Наташа задумалась, сердито глядя на гелевую ручку. Потом оживилась и быстро написала: «Жизнь с дантистом подразумевает наличие удобного дома, машины, запах хорошего кофе по утрам и чуть больше двух струящихся от невесомости платьев от Армани и Дольче / Габбана и тоже два, пока, брючных костюма от Гуччи, подаренных Димой в нашу медовую неделю, которая случилась сразу после свадьбы с громкими автомобильными гудками, взрывами бутылок шампанского, запиванием „Вдовы Клико“ „Моэтом и Шандоном“, и мало ли что еще пьют на свадьбах и в прочие счастливые дни.

Единственное, немного холодило сердце от смутных предчувствий: Димин дом стоял на пути к крематорию, психбольнице, вытрезвителю, тюрьме и кладбищу. Такая вот дорога шла мимо частного фамильного домовладения на холме, за которым и располагались вышеприведенные организации, клубы по интересам – в общем, те самые места, куда черти загоняют праведников.

Я не богатая на родных, а у Димы вообще никого не было, если не считать, конечно, меня. Его воспитал дед, вот и все, что я знала о нем к тому времени.

Дом на склоне горы представлял обычное для тех мест строение из туфа, за настоящим крепким забором из мелких и средних камней, крепко склеенных меж собой каким-то доисторическим способом, кажется, глиной со сметаной(?), – которая представляла собой такую твердь, что цементу и не снилось. Розовые вьюны и рябина под окнами, два серых кота и муравейник у забора…

Неправда, что дантисты богаты, как Крезы. Или, может быть, мне попался не тот дантист?

Кроме кабинета на углу двух улиц, частной аптеки „Горностайка“ и классического старого 126-го „Мерседеса“, ничего несметного у него не наблюдалось.

Через месяц жизни в качестве законной жены я поняла, почему мой дантист – не Крез.

Если у него просили денег в долг, Дима не мог отказать. Если были деньги – он их одалживал.

Это меня потрясло. Потом озадачило. Возмутило – как бурю в стакане воды! Какое-то время я просто кричала от бессилия! Ну разве можно верить людям?! Лю-дям!!!

А потом привыкла.

Я на три дня лишилась дара речи, когда муж отдал пять тысяч долларов какому-то сонному, в кримпленовом „женильном“ костюме Анатолию, и тот укатил на велосипеде с просевшей рамой и с прищепками на штанинах.
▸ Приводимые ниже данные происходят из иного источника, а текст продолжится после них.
(* ===== verification/RoutesV1.v ===== *)
(** The routes of version 1 of the API: the servers of handler/routes_v1.go,
    routes_v1_admin.go and routes_v1_optional.go, and the tables of their
    Register functions with that of routes_v1_websocket.go. *)
From S2P Require Export Routing.
Definition RegisterV2_rest_5 : list Route :=
  [handle MGet "/projects/{project_id}/groupbindings" listGroupProjectBindings;
   handle MGet "/projects/{project_id}/groupbindings/{binding_name}" getGroupProjectBinding;
   handle MPost "/projects/{project_id}/groupbindings" createGroupProjectBinding;
   handle MDelete "/projects/{project_id}/groupbindings/{binding_name}" deleteGroupProjectBinding;
   handle MPatch "/projects/{project_id}/groupbindings/{binding_name}" patchGroupProjectBinding;
   handle MGet "/seeds/{seed_name}/ipampools" listIPAMPools;
   handle MGet "/seeds/{seed_name}/ipampools/{ipampool_name}" getIPAMPool;
   handle MPost "/seeds/{seed_name}/ipampools" createIPAMPool;
   handle MPatch "/seeds/{seed_name}/ipampools/{ipampool_name}" patchIPAMPool;
   handle MDelete "/seeds/{seed_name}/ipampools/{ipampool_name}" deleteIPAMPool;
   handle MGet "/seeds/{seed_name}/operatingsystemprofiles" listOperatingSystemProfiles;
   handle MGet "/projects/{project_id}/clusters/{cluster_id}/operatingsystemprofiles" listOperatingSystemProfilesForCluster;
   handle MGet "/projects/{project_id}/clusters/{cluster_id}/serviceaccount" listClusterServiceAccount;
   handle MPost "/projects/{project_id}/clusters/{cluster_id}/serviceaccount" createClusterServiceAccount;
   handle MGet "/projects/{project_id}/clusters/{cluster_id}/serviceaccount/{namespace}/{service_account_id}/permissions" getClusterServiceAccountPermissions;
   handle MGet "/projects/{project_id}/clusters/{cluster_id}/serviceaccount/{namespace}/{service_account_id}/kubeconfig" getClusterServiceAccountKubeconfig;
   handle MDelete "/projects/{project_id}/clusters/{cluster_id}/serviceaccount/{namespace}/{service_account_id}" deleteClusterServiceAccount;
   handle MGet "/seeds/{seed_name}/overview" getSeedOverview;
   handle MGet "/seeds/status" listSeedStatus;
   handle MGet "/policytemplates" listKyvernoPolicyTemplates;
   handle MPost "/policytemplates" createKyvernoPolicyTemplate;
   handle MGet "/policytemplates/{template_name}" getKyvernoPolicyTemplate;
   handle MPatch "/policytemplates/{template_name}" patchKyvernoPolicyTemplate;
   handle MDelete "/policytemplates/{template_name}" deleteKyvernoPolicyTemplate;
   handle MGet "/projects/{project_id}/clusters/{cluster_id}/policybindings" listKyvernoPolicyBindings;
   handle MGet "/projects/{project_id}/clusters/{cluster_id}/policybindings/{binding_name}" getKyvernoPolicyBinding;
   handle MPost "/projects/{project_id}/clusters/{cluster_id}/policybindings" createKyvernoPolicyBinding;
   handle MPatch "/projects/{project_id}/clusters/{cluster_id}/policybindings/{binding_name}" patchKyvernoPolicyBinding;
   handle MDelete "/projects/{project_id}/clusters/{cluster_id}/policybindings/{binding_name}" deleteKyvernoPolicyBinding].

Definition RegisterV2 (oidcKubeConfEndpoint : bool) : list Route :=
  (if oidcKubeConfEndpoint then [handle MGet "/kubeconfig/secret" createOIDCKubeconfigSecret] else []) ++
  RegisterV2_part_1 ++ RegisterV2_part_2 ++ RegisterV2_part_3 ++ RegisterV2_part_4 ++ RegisterV2_part_5 ++ RegisterV2_part_6 ++ RegisterV2_part_7 ++ RegisterV2_part_8 ++ RegisterV2_part_9 ++
  RegisterV2_installed ++
  RegisterV2_rest_1 ++ RegisterV2_rest_2 ++ RegisterV2_rest_3 ++ RegisterV2_rest_4 ++ RegisterV2_rest_5.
– Не бойся – он отдаст! Я его знаю как себя, – успокоил Дима.

„Еще забавляется!“ – горько подумала я, мучимая скупостью.
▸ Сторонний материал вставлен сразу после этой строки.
(* ===== verification/DatacenterLists.v ===== *)
(** The lists of datacenters, proved: users see the datacenters that their mail
    address may use, each of them once and sorted. *)
From S2P Require Export Handlers Datacenters.

Section external_datacenters.
Context {D : DatacenterSDK} {DL : DatacenterSDKLaws D} {R : MapRange} {RL : MapRangeLaws R}.

(** The datacenter of the API is that of the seed. *)
Definition converts (s : Seed) (d : ApiDatacenter) : Prop :=
  exists dc, seedspec_Datacenters (seed_Spec s) !! apidc_Name d = Some dc /\
    ConvertInternalDCToExternalSpec dc (seed_Name s) = Ok (apidc_Spec d).

Lemma Convert_no_panic dc n : ConvertInternalDCToExternalSpec dc n <> Panic.
Proof.
  unfold ConvertInternalDCToExternalSpec. pose proof (DatacenterCloudProviderName_panic (dc_Spec dc)).
  by destruct (DatacenterCloudProviderName _).
Qed.

Lemma Convert_seed dc n spec : ConvertInternalDCToExternalSpec dc n = Ok spec -> apidc_Seed spec = n.
Proof.
  unfold ConvertInternalDCToExternalSpec. destruct (DatacenterCloudProviderName _); [|done|done]. by intros [= <-].
Qed.

Lemma externalDCs_spec n l : NoDup l.*1 -> exists ds, externalDCs n l = Ok ds /\
  (forall d, d ∈ ds <-> exists dc, (apidc_Name d, dc) ∈ l /\ ConvertInternalDCToExternalSpec dc n = Ok (apidc_Spec d)) /\
  NoDup (apidc_Name <$> ds).
Proof.
  induction l as [|[name dc] l IH]; cbn.
  { intros _. exists []. split; [done|]. split; [set_solver|constructor]. }
  intros [Hname Hl]%NoDup_cons. destruct (IH Hl) as (ds & Heq & Hin & Hnd).
  pose proof (Convert_no_panic dc n) as Hp. destruct (ConvertInternalDCToExternalSpec dc n) as [spec|e|] eqn:E; [| |done].
  - rewrite Heq. cbn. eexists. split; [done|]. split.
    + intros [x sp]. rewrite elem_of_cons, Hin. setoid_rewrite elem_of_cons. split; [naive_solver|].
      intros (dc' & [[= -> ->]|H] & Hc); [left; cbn in Hc; congruence|right; by exists dc'].
    + apply NoDup_cons. split; [|done]. cbn. intros (d & -> & Hd)%list_elem_of_fmap.
      apply Hin in Hd as (dc' & Hd & _). apply Hname, list_elem_of_fmap. by exists (apidc_Name d, dc').
  - exists ds. split; [done|]. split; [|done]. intros [x sp]. rewrite Hin. setoid_rewrite elem_of_cons.
    split; [naive_solver|]. intros (dc' & [[= -> ->]|H] & Hc); [congruence|by exists dc'].
Qed.

Lemma getAPIDCsFromSeed_spec s : exists ds, getAPIDCsFromSeed s = Ok ds /\
  (forall d, d ∈ ds <-> converts s d) /\ NoDup (apidc_Name <$> ds).
Proof.
  destruct (externalDCs_spec (seed_Name s) _ (NoDup_map_range (seedspec_Datacenters (seed_Spec s))))
    as (ds & Heq & Hin & Hnd).
  exists ds. split; [done|]. split; [|done]. intros d. rewrite Hin. unfold converts. by setoid_rewrite elem_of_map_range.
Qed.

Lemma NoDup_concat_key {A B} (key : A -> B) (keyed : list (B * list A)) :
  NoDup keyed.*1 -> (forall b l, (b, l) ∈ keyed -> NoDup l /\ forall a, a ∈ l -> key a = b) ->
  NoDup (concat keyed.*2).
Proof.
  induction keyed as [|[b l] keyed IH]; cbn; [constructor|]. intros [Hb Hk]%NoDup_cons H.
  apply NoDup_app. split_and!.
  - apply (H b). left.
  - intros a Ha Ha'. apply Hb. apply list_elem_of_In, List.in_concat in Ha' as (l' & Hl' & Ha').
    rewrite <- !list_elem_of_In in *. apply list_elem_of_fmap in Hl' as ([b' l''] & -> & Hin).
    assert (key a = b) as <- by (apply (H b l); [left|done]).
    assert (key a = b') as Hb' by (apply (H b' l''); [by right|done]).
    rewrite Hb'. apply list_elem_of_fmap. by exists (b', l'').
  - apply IH; [done|]. intros b' l' Hin. apply H. by right.
Qed.

End external_datacenters.

Section datacenters_shown.
Context {W : Type} {EL : ErrorLib} {ELL : ErrorLibLaws EL} {P : SDK} {D : DatacenterSDK} {DL : DatacenterSDKLaws D}
        {R : MapRange} {RL : MapRangeLaws R} {API : KubeAPI W} {ST : Store W} {LAWS : KubeAPILaws W}
        {MAPPER : ProjectMemberMapper W} {MAPL : ProjectMemberMapperLaws W}.
Variable namespace : string.
Variable seedsGetter : SeedsGetter W.
Context {SGL : SeedsGetterLaws W namespace seedsGetter}.
Implicit Types w : W.

(** Some seed has the datacenter; the user may see it. *)
Definition offered w (d : ApiDatacenter) : Prop :=
  exists n s, seeds_of namespace w !! n = Some s /\ converts s d.
Definition may_see (user : User) (d : ApiDatacenter) : Prop :=
  user_IsAdmin user = true \/
  MatchesRequirements (user_Email user) (apidc_RequiredEmails (apidc_Spec d)) = Ok true.

#[export] Instance offered_proper : Proper (same_store ==> eq ==> iff) offered.
Proof. intros w w' Hw d ? <-. unfold offered. by setoid_rewrite Hw. Qed.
– В июне, в четыре раза больше! Я так „Мерседес“ купил! – кивнул на старую, правда, очень приличную машину мой Дмитрий. – У него там алмазы где-то… – туманно добавил он и замолчал.

„Конечно, алмазы! Кто же сомневается? Только не я, – подумала я. – В июне, а теперь-то октябрь…“

А потом привыкла, мы же не бедствовали по большому счету.
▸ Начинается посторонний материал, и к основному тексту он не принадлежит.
(** ** What a preset shows

    The credentials of a provider are blanked; what is left are the datacenter,
    whether it is enabled, and the networks that a user chooses from. *)

Definition redact_value (f : PresetField) : field_type f -> field_type f :=
  match f with
  | FDigitalocean => fun v => MkDigitaloceanPreset (ps_do_base v) ""
  | FHetzner => fun v => MkHetznerPreset (ps_hz_base v) "" ""
  | FAzure => fun v => MkAzurePreset (ps_az_base v) "" "" "" "" "" "" "" "" "" "" ""
  | FVSphere => fun v => MkVSpherePreset (ps_vs_base v) "" "" "" [] "" "" "" ""
  | FBaremetal => fun v => MkBaremetalPreset (ps_bm_base v) None
  | FAWS => fun v => MkAWSPreset (ps_aws_base v) "" "" "" "" "" "" "" "" ""
  | FOpenstack => fun v =>
      let public s := if ps_os_IsCustomizable v then s else "" in
      MkOpenstackPreset (ps_os_base v) false "" "" "" "" "" "" "" (public (ps_os_Network v))
        (public (ps_os_SecurityGroups v)) (public (ps_os_FloatingIPPool v)) (public (ps_os_RouterID v))
        (public (ps_os_SubnetID v)) (ps_os_IsCustomizable v)
  | FGCP => fun v => MkGCPPreset (ps_gcp_base v) "" "" ""
  | FKubevirt => fun v => MkKubevirtPreset (ps_kv_base v) "" "" ""
  | FAlibaba => fun v => MkAlibabaPreset (ps_al_base v) "" ""
  | FAnexia => fun v => MkAnexiaPreset (ps_an_base v) ""
  | FNutanix => fun v => MkNutanixPreset (ps_nx_base v) "" "" "" "" "" "" "" "" None
  | FVMwareCloudDirector => fun v => MkVMwareCloudDirectorPreset (ps_vcd_base v) "" "" "" "" (ps_vcd_OVDCNetworks v) ""
  | FGKE => fun v => MkGKEPreset (ps_gke_base v) ""
  | FEKS => fun v => MkEKSPreset (ps_eks_base v) "" "" "" ""
  | FAKS => fun v => MkAKSPreset (ps_aks_base v) "" "" "" ""
  | FFake => fun v => MkFakePreset (ps_fake_base v) ""
  end.

Definition redact (s : PresetSpec) : PresetSpec :=
  let r f := redact_value f <$> field_get f s in
  MkPresetSpec (r FDigitalocean) (r FHetzner) (r FAzure) (r FVSphere) (r FBaremetal) (r FAWS) (r FOpenstack)
    (r FGCP) (r FKubevirt) (r FAlibaba) (r FAnexia) (r FNutanix) (r FVMwareCloudDirector) (r FGKE) (r FEKS)
    (r FAKS) (r FFake) (ps_Projects s) (ps_RequiredEmails s) (ps_Enabled s).

Lemma field_get_redact f s : field_get f (redact s) = redact_value f <$> field_get f s.
Proof. by destruct f. Qed.
Lemma field_base_redact f v : field_base f (redact_value f v) = field_base f v.
Proof. by destruct f. Qed.

Section shown.
Context {EL : ErrorLib} {SDKP : PresetSDK}.

(** The answer for the preset of this name, without the credentials. *)
Definition shown (name : string) (s : PresetSpec) (enabled : bool) : ApiPreset :=
  newAPIPreset (MkPreset (metaNamed name) (redact s)) enabled.

Lemma PresetHasProvider_redact m s p :
  PresetHasProvider (MkPreset m (redact s)) p = PresetHasProvider (MkPreset m s) p.
Proof.
  unfold PresetHasProvider. destruct (getProviderValue p) as [f|]; [|done]. cbn [preset_Spec].
  rewrite field_get_redact. by destruct (field_get f s).
Qed.

Lemma GetProviderPreset_redact m s p :
  GetProviderPreset (MkPreset m (redact s)) p = GetProviderPreset (MkPreset m s) p.
Proof.
  unfold GetProviderPreset. destruct (getProviderValue p) as [f|]; [|done]. cbn [preset_Spec].
  rewrite field_get_redact. destruct (field_get f s); [|done]. cbn. by rewrite field_base_redact.
Qed.

(** No list shows a credential. *)
Lemma newAPIPreset_shown p enabled :
  newAPIPreset p enabled = shown (meta_Name (preset_meta p)) (preset_Spec p) enabled.
Proof.
  destruct p as [m s]. unfold shown, newAPIPreset. cbn [preset_meta preset_Spec meta_Name metaNamed]. f_equal.
  assert (GetPresetProviderList (MkPreset (metaNamed (meta_Name m)) (redact s)) =
          GetPresetProviderList (MkPreset m s)) as ->.
  { unfold GetPresetProviderList. apply List.filter_ext. intros x. by rewrite PresetHasProvider_redact. }
  apply list_fmap_ext. intros i x _. f_equal.
  - unfold IsPresetProviderEnabled. by rewrite GetProviderPreset_redact.
  - unfold openstackAPI. case_bool_decide; [|done]. change (ps_Openstack (redact s)) with
      (redact_value FOpenstack <$> ps_Openstack s). by destruct (ps_Openstack s).
  - unfold vcdAPI. case_bool_decide; [|done]. change (ps_VMwareCloudDirector (redact s)) with
      (redact_value FVMwareCloudDirector <$> ps_VMwareCloudDirector s). by destruct (ps_VMwareCloudDirector s).
  - unfold openstackAPI. case_bool_decide; [|done]. change (ps_Openstack (redact s)) with
      (redact_value FOpenstack <$> ps_Openstack s). destruct (ps_Openstack s) as [v|]; [|done]. cbn.
    by destruct (ps_os_IsCustomizable v).
Qed.
End shown.

(** ** The specification *)

Abbreviation Table := (gmap string PresetSpec).

Section specification.
Context {EL : ErrorLib} {SDKP : PresetSDK}.
(** The users with a group in a project. *)
Variable member : User -> string -> Prop.

(** The field of the provider, and a configuration of it that has what it needs. *)
Definition names_field (f : PresetField) (provider : string) : Prop := EqualFold (field_name f) provider = true.
Definition config_valid (f : PresetField) (v : field_type f) : Prop :=
  exists IsValid, provider_IsValid f = Some IsValid /\ IsValid v = true.

(** Every configuration of every preset has what it needs. *)
Definition spec_valid (s : PresetSpec) : Prop := forall f v, field_get f s = Some v -> config_valid f v.
Definition table_valid (t : Table) : Prop := forall name s, t !! name = Some s -> spec_valid s.

Definition request_user (ctx : Ctx) (P : User -> Prop) : Prop := exists user, ctx_UserCR ctx = Some user /\ P user.
Definition admin (ctx : Ctx) : Prop := request_user ctx (fun user => user_IsAdmin user = true).

(** A preset is open to a user in a project ([None]: outside of projects), and it
    is not meant for projects only. *)
Definition open_to (user : User) (projectID : option string) (s : PresetSpec) : Prop :=
  (forall pid, projectID = Some pid -> ps_Projects s = [] \/ pid ∈ ps_Projects s) /\
  (email_MatchesRequirements (user_Email user) (ps_RequiredEmails s) = Ok true \/ user_IsAdmin user = true).
(** The user of the request may look at the project of the path. *)
Definition in_project (user : User) (projectID : string) : Prop := projectID = "" \/ member user projectID.
Definition for_everybody (user : User) (s : PresetSpec) : Prop :=
  ps_Projects s = [] \/ user_IsAdmin user = true.

(** What passes the filters of the lists, with the flag the answer has. *)
Definition passes_enabled (req : listPresetsReq) (s : PresetSpec) (e : bool) : Prop :=
  e = spec_IsEnabled s /\ (e = true \/ lpr_Disabled req = true).
Definition passes_provider (req : listProviderPresetsReq) (s : PresetSpec) (e : bool) : Prop :=
  exists f v, names_field f (lppr_ProviderName req) /\ field_get f s = Some v /\
    matchesDatacenter req (pp_Datacenter (field_base f v)) = true /\
    e = spec_IsEnabled s && base_IsEnabled (field_base f v) /\
    (e = true \/ lpr_Disabled (lppr_listPresetsReq req) = true).

(** The list shows the presets that pass, and nothing else. *)
Definition shows_presets (t : Table) (pass : PresetSpec -> bool -> Prop) (l : list ApiPreset) : Prop :=
  forall a, a ∈ l <-> exists name s e, t !! name = Some s /\ pass s e /\ a = shown name s e.

(** A body with one valid configuration, that of the requested provider. *)
Definition valid_body (req : createPresetReq) (f : PresetField) (v : field_type f) : Prop :=
  names_field f (cpr_ProviderName req) /\ field_get f (pbody_Spec (cpr_Body req)) = Some v /\
  config_valid f v /\ (forall g, g <> f -> field_get g (pbody_Spec (cpr_Body req)) = None) /\
  pbody_Name (cpr_Body req) <> "".

(** The configuration [v] and the required emails of the body replace those of [s]. *)
Definition merged (req : createPresetReq) (f : PresetField) (v : field_type f) (s : PresetSpec) : PresetSpec :=
  spec_with_emails (ps_RequiredEmails (pbody_Spec (cpr_Body req))) (field_set f (Some v) s).
Definition merged_answer (req : createPresetReq) (f : PresetField) (v : field_type f) (s : PresetSpec) : ApiPreset :=
  shown (pbody_Name (cpr_Body req)) s (spec_IsEnabled s && base_IsEnabled (field_base f v)).

(** One request changes the table [t] to [t'] and gets an answer. *)
Inductive preset_step (t : Table) : Ctx * PresetRequest -> result error PresetAnswer -> Table -> Prop :=
| step_refused call e :
    preset_step t call (Err e) t
| step_list ctx req l :
    request_user ctx (fun user =>
      shows_presets t (fun s e => open_to user None s /\ for_everybody user s /\ passes_enabled req s e) l) ->
    preset_step t (ctx, RListPresets req) (Ok (PresetsShown l)) t
| step_list_project ctx pid req l :
    request_user ctx (fun user => in_project user pid /\
      shows_presets t (fun s e => open_to user (Some pid) s /\ passes_enabled req s e) l) ->
    preset_step t (ctx, RListProjectPresets pid req) (Ok (PresetsShown l)) t
| step_get_project ctx pid req s :
    request_user ctx (fun user => in_project user pid /\ open_to user (Some pid) s) ->
    t !! lpr_Name req = Some s -> spec_IsEnabled s = true \/ lpr_Disabled req = true ->
    preset_step t (ctx, RListProjectPresets pid req)
      (Ok (PresetShown (shown (lpr_Name req) s (spec_IsEnabled s)))) t
| step_get_disabled ctx pid req s :
    request_user ctx (fun user => in_project user pid /\ open_to user (Some pid) s) ->
    t !! lpr_Name req = Some s -> spec_IsEnabled s = false -> lpr_Disabled req = false ->
    preset_step t (ctx, RListProjectPresets pid req) (Ok PresetNothing) t
| step_list_provider ctx req l :
    request_user ctx (fun user =>
      shows_presets t (fun s e => open_to user None s /\ for_everybody user s /\ passes_provider req s e) l) ->
    preset_step t (ctx, RListProviderPresets req) (Ok (PresetsShown l)) t
| step_list_project_provider ctx pid req l :
    request_user ctx (fun user => in_project user pid /\
      shows_presets t (fun s e => open_to user (Some pid) s /\ passes_provider req s e) l) ->
    preset_step t (ctx, RListProjectProviderPresets pid req) (Ok (PresetsShown l)) t
| step_list_credentials ctx req l :
    request_user ctx (fun user => forall name, name ∈ l <-> exists s f v,
      t !! name = Some s /\ open_to user (Some "") s /\ switchField (pr_ProviderName req) = Some f /\
      field_get f s = Some v /\
      (pp_Datacenter (field_base f v) = pr_Datacenter req \/ pp_Datacenter (field_base f v) = "")) ->
    preset_step t (ctx, RListCredentials req) (Ok (PresetNames l)) t
| step_status ctx req s :
    admin ctx -> ups_Provider req = "" -> t !! ups_PresetName req = Some s ->
    preset_step t (ctx, RUpdatePresetStatus req) (Ok PresetNothing)
      (<[ups_PresetName req := spec_with_enabled (Some (ups_Enabled req)) s]> t)
| step_provider_status ctx req s f v :
    let base := MkProviderPreset (Some (ups_Enabled req)) (pp_Datacenter (field_base f v)) in
    admin ctx -> names_field f (ups_Provider req) ->
    t !! ups_PresetName req = Some s -> field_get f s = Some v ->
    preset_step t (ctx, RUpdatePresetStatus req) (Ok PresetNothing)
      (<[ups_PresetName req := field_set f (Some (field_with_base f base v)) s]> t)
| step_create ctx req f v p :
    admin ctx -> valid_body req f v -> t !! pbody_Name (cpr_Body req) = None ->
    meta_Name (preset_meta p) = pbody_Name (cpr_Body req) -> preset_Spec p = pbody_Spec (cpr_Body req) ->
    preset_step t (ctx, RCreatePreset req) (Ok (PresetStored p))
      (<[pbody_Name (cpr_Body req) := pbody_Spec (cpr_Body req)]> t)
| step_extend ctx req f v s :
    admin ctx -> valid_body req f v -> t !! pbody_Name (cpr_Body req) = Some s -> field_get f s = None ->
    preset_step t (ctx, RCreatePreset req) (Ok (PresetShown (merged_answer req f v (merged req f v s))))
      (<[pbody_Name (cpr_Body req) := merged req f v s]> t)
| step_update ctx req f v s :
    admin ctx -> valid_body req f v -> t !! pbody_Name (cpr_Body req) = Some s ->
    preset_step t (ctx, RUpdatePreset req) (Ok (PresetShown (merged_answer req f v (merged req f v s))))
      (<[pbody_Name (cpr_Body req) := merged req f v s]> t)
| step_delete ctx name :
    admin ctx -> is_Some (t !! name) ->
    preset_step t (ctx, RDeletePreset name) (Ok PresetNothing) (delete name t)
| step_delete_provider ctx req f v s p :
    admin ctx -> names_field f (dppr_ProviderName req) ->
    t !! dppr_PresetName req = Some s -> field_get f s = Some v ->
    meta_Name (preset_meta p) = dppr_PresetName req -> preset_Spec p = field_set f None s ->
    preset_step t (ctx, RDeletePresetProvider req) (Ok (PresetStored p))
      (<[dppr_PresetName req := field_set f None s]> t)
| step_delete_one_of_many ctx req f s :
    admin ctx -> names_field f (dppr_ProviderName req) -> t !! dppr_PresetName req = Some s ->
    (exists g v, g <> f /\ field_get g s = Some v) ->
    preset_step t (ctx, RDeleteProviderPreset req)
      (Ok (PresetShown (shown (dppr_PresetName req) (field_set f None s) (spec_IsEnabled s))))
      (<[dppr_PresetName req := field_set f None s]> t)
| step_delete_last ctx req f s a :
    admin ctx -> names_field f (dppr_ProviderName req) -> t !! dppr_PresetName req = Some s ->
    (forall g, g <> f -> field_get g s = None) ->
    preset_step t (ctx, RDeleteProviderPreset req) (Ok (PresetShown a)) (delete (dppr_PresetName req) t)
| step_crash ctx req :
    admin ctx -> IsProviderSupported (dppr_ProviderName req) = true ->
    (forall f, ~ names_field f (dppr_ProviderName req)) ->
    preset_step t (ctx, RDeleteProviderPreset req) Panic t.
Хотя странные, на мой взгляд, рассуждения о том, что если человек просит, а ты можешь ему помочь, но мотаешь головой и отворачиваешься…

Ну конечно, успокаивала я себя – кто-то играет в покер, кто-то содержит целую конюшню любовниц, кто-то пьет все, что горит синим пламенем, а Дима – дает в долг.

Но вообще-то с этим я не согласна до сих пор, не соглашусь никогда, и лучше поменяем пластинку!

Прожив какое-то время в доме на холме в ожидании рождения дочки, намеченного не позже июня, я вывела одну нехитрую аксиому: лучше, чем жизнь с любимым человеком и свой маленький мирок в четырех стенах, лучше этого – нет ничего. Никакой сказочник не придумал сказки главнее этой».